Twilio has a collection of account security APIs, SDKs and pre-built mobile and desktop apps that allow you to address three important steps in the lifecycle of user accounts in your application:
- Verify. Ensure real humans are behind new account requests while reducing fraud and spam.
- Authenticate. Either add a second factor to the username/password with 2FA or replace a password entirely.
- Recover. Make it easy to re-authenticate users when they forget a password or lose a trusted authentication device.
With our RESTful APIs, you are able to integrate account security features deeply into your application. You'll keep control over branding, flow and user experience while avoiding the hassle of building the security logic and scaling the platform. The APIs are:
- Twilio Lookup API - Real-time data on phone numbers to filter out high-risk accounts.
- Twilio Verify API - Phone verification via multiple channels using API calls.
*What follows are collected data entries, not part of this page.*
(** C3: the threads of a client do not disturb each other.  However the turns
    of the message thread, the offering thread, the asking thread and their
    counterparts interleave on the client's one heap and its globals: the code as
    written faults exactly when a peer-to-peer thread takes up a packet, whose
    status it reads after releasing it; no other turn faults, and with the two
    statements exchanged none does.  The message thread makes at most 1024
    exchanges and can make the next whenever it has made fewer; until then the
    mutex is held and no neighbour has decoded a block; from then on server and
    client agree on the 512 messages and the block, which the later turns of the
    other threads leave intact, and a neighbour has decoded nothing or a block
    that commits to the root the server printed.  The asking thread has decoded
    nothing or holds, intact in the shared heap, exactly the block its neighbour
    published. *)
Theorem threads_do_not_interfere fuel sockfd fd s b sh0 ms mc psock fsock ffd q flocked fmem fpub fblk fdate :
  uninit_short -> starts fuel fd b sh0 ms mc ffd q flocked fpub fblk fdate ->
  exists n0, process_start fuel sockfd fd psock fsock s (Ptr b 0) sh0 ms mc ffd q flocked fmem = Ok n0 /\
  forall es r, Forall fair_turn es -> process_run fuel sockfd fd psock fsock fpub es n0 = Some r ->
  if dangles reads_turn es then r = Fault BadPointer else
  exists n, r = Ok n /\ (list_sum (serves <$> es) <= 1024)%nat /\
    ((list_sum (serves <$> es) < 1024)%nat ->
       block_created_mtx (sh (sy_c (ps_sys n))) = true /\
       (exists n', process_do fuel sockfd fd psock fsock fpub Serve n = Some (Ok n')) /\
       forall fd' nb, ps_nbs n !! fd' = Some nb -> ls_blocks (nb_list nb) = []) /\
    (list_sum (serves <$> es) = 1024%nat ->
       exists ids, agreed_on sh0 0 ids (ps_sys n) /\ ring_root (heap (sy_ms (ps_sys n))) ids = minted_root (rng ms) /\
       forall fd' nb, ps_nbs n !! fd' = Some nb ->
         ls_blocks (nb_list nb) = [] \/ holds_for (minted_root (rng ms)) (nb_list nb) (nb_mem nb)) /\
    (ls_blocks (ps_list n) = [] \/
     exists x, ls_blocks (ps_list n) = [Ptr x 0] /\ heap (sy_mc (ps_sys n)) !! x = Some (BBlks [received_block fblk fdate])).
Proof.
  intros Hun Hs. destruct (process_start_inv fuel sockfd fd s b sh0 ms mc psock fsock ffd q flocked fmem fpub fblk fdate Hun Hs) as (n0 & H0 & Hi & _).
  destruct Hs as [Hb Hwf Hwc Hl Hfd Hf Hsol Hfp Hffd Hq Hlk].
  exists n0. split; [done|]. intros es r Hes Hr.
  pose proof (process_run_readings fuel sockfd fd b sh0 (rng ms) (rng mc) psock fsock fpub ffd q fblk fdate Hun Hfd Hf Hsol Hl Hfp Hffd Hq rd es 0 n0 r Hi Hes Hr) as Hrd.
  destruct (dangles reads_turn es); [done|].
  destruct (process_run_inv (rd:=exchanged) fuel sockfd fd b sh0 (rng ms) (rng mc) psock fsock fpub ffd q fblk fdate Hun eq_refl Hfd Hf Hsol Hl Hfp Hffd Hq es 0 n0 r Hi Hes Hrd)
    as (n & -> & Hn & _). rewrite Nat.add_0_r in Hn. set (j := list_sum _) in *. pose proof Hn as [[ids Hst] Hof [p Hp] Hfar].
  exists n. split; [done|]. split; [by eapply stage_bound|]. split_and!.
  - intros Hj. pose proof (stage_locked _ _ _ _ _ _ _ _ _ _ Hst Hj) as Hsh. split_and!; [by rewrite Hsh| |].
    + destruct (stage_exchange Hun sh0 0 [] (rng ms) fd b (rng mc) fuel sockfd ids j _ Hst Hj Hfd Hf Hsol) as (y' & ids' & He & _).
      eexists. cbn [process_do]. rewrite (stage_filled _ _ _ _ _ _ _ _ _ _ Hst), bool_decide_true, He by done. done.
    + intros fd' nb Hnb. pose proof (unlocked_published sh0 [] 0 0 Hl) as Hpub.
      assert (block_created_mtx (sh (sy_c (ps_sys n))) = true) as Hm by by rewrite Hsh.
      destruct (wi_nb _ _ _ _ _ (Hof _ _ _ (conj Hpub (or_intror Hm))) fd' nb Hnb) as [p' Hp'].
      destruct (stands_block _ _ _ _ _ _ _ _ Hp') as [Hnil|[He _]]; [done|]. cbn [offer_view w_sh] in He. by rewrite He in Hm.
  - intros Hj. pose proof (stage_final _ _ _ _ _ _ _ _ _ _ Hst ltac:(lia)) as Hag. pose proof (stage_root _ _ _ _ _ _ _ _ _ _ Hst ltac:(lia)) as Hroot.
    exists ids. split; [done|]. split; [done|]. intros fd' nb Hnb. destruct Hag as (_ & _ & i & t & _ & _ & Hsv & _ & Hsh). rewrite Hroot in *. set (root := minted_root _) in *.
    destruct (wi_nb _ _ _ _ _ (Hof _ _ _ (conj (unlocked_published sh0 root i t Hl) (or_introl Hsh))) fd' nb Hnb) as [p' Hp'].
    destruct (stands_block _ _ _ _ _ _ _ _ Hp') as [Hnil|[_ (x & Hx & Hh)]]; [by left|right]. by eapply received_made_holds.
  - destruct (phase_block fsock fpub ffd q fblk fdate p (ask_view n) Hp) as [Hnil|[_ Hx]]; [by left|by right].
Qed.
- Twilio Authy API - Older version of the Verify API. Please use Verify for new use cases, except those requiring Authy App push.
For authentication, while SMS and voice is widely available for most users, it's advisable to go with the more secure options of app-generated soft tokens or push and silent device approval authentication. To save developer time, we've already built an authentication app for iOS, Android, Windows and MacOS. The app, called Authy, is an essential link between your users and their trusted devices, allowing them to self-serve account recovery when locked out.
The free Authy app is great if you'd like to avoid building your own apps. If you do choose to build your own mobile app, you can also elect to integrate the Verify Push Client Library.
Account Security consists of a number of shared APIs that expose activity and data from across both the Verify and Authy APIs.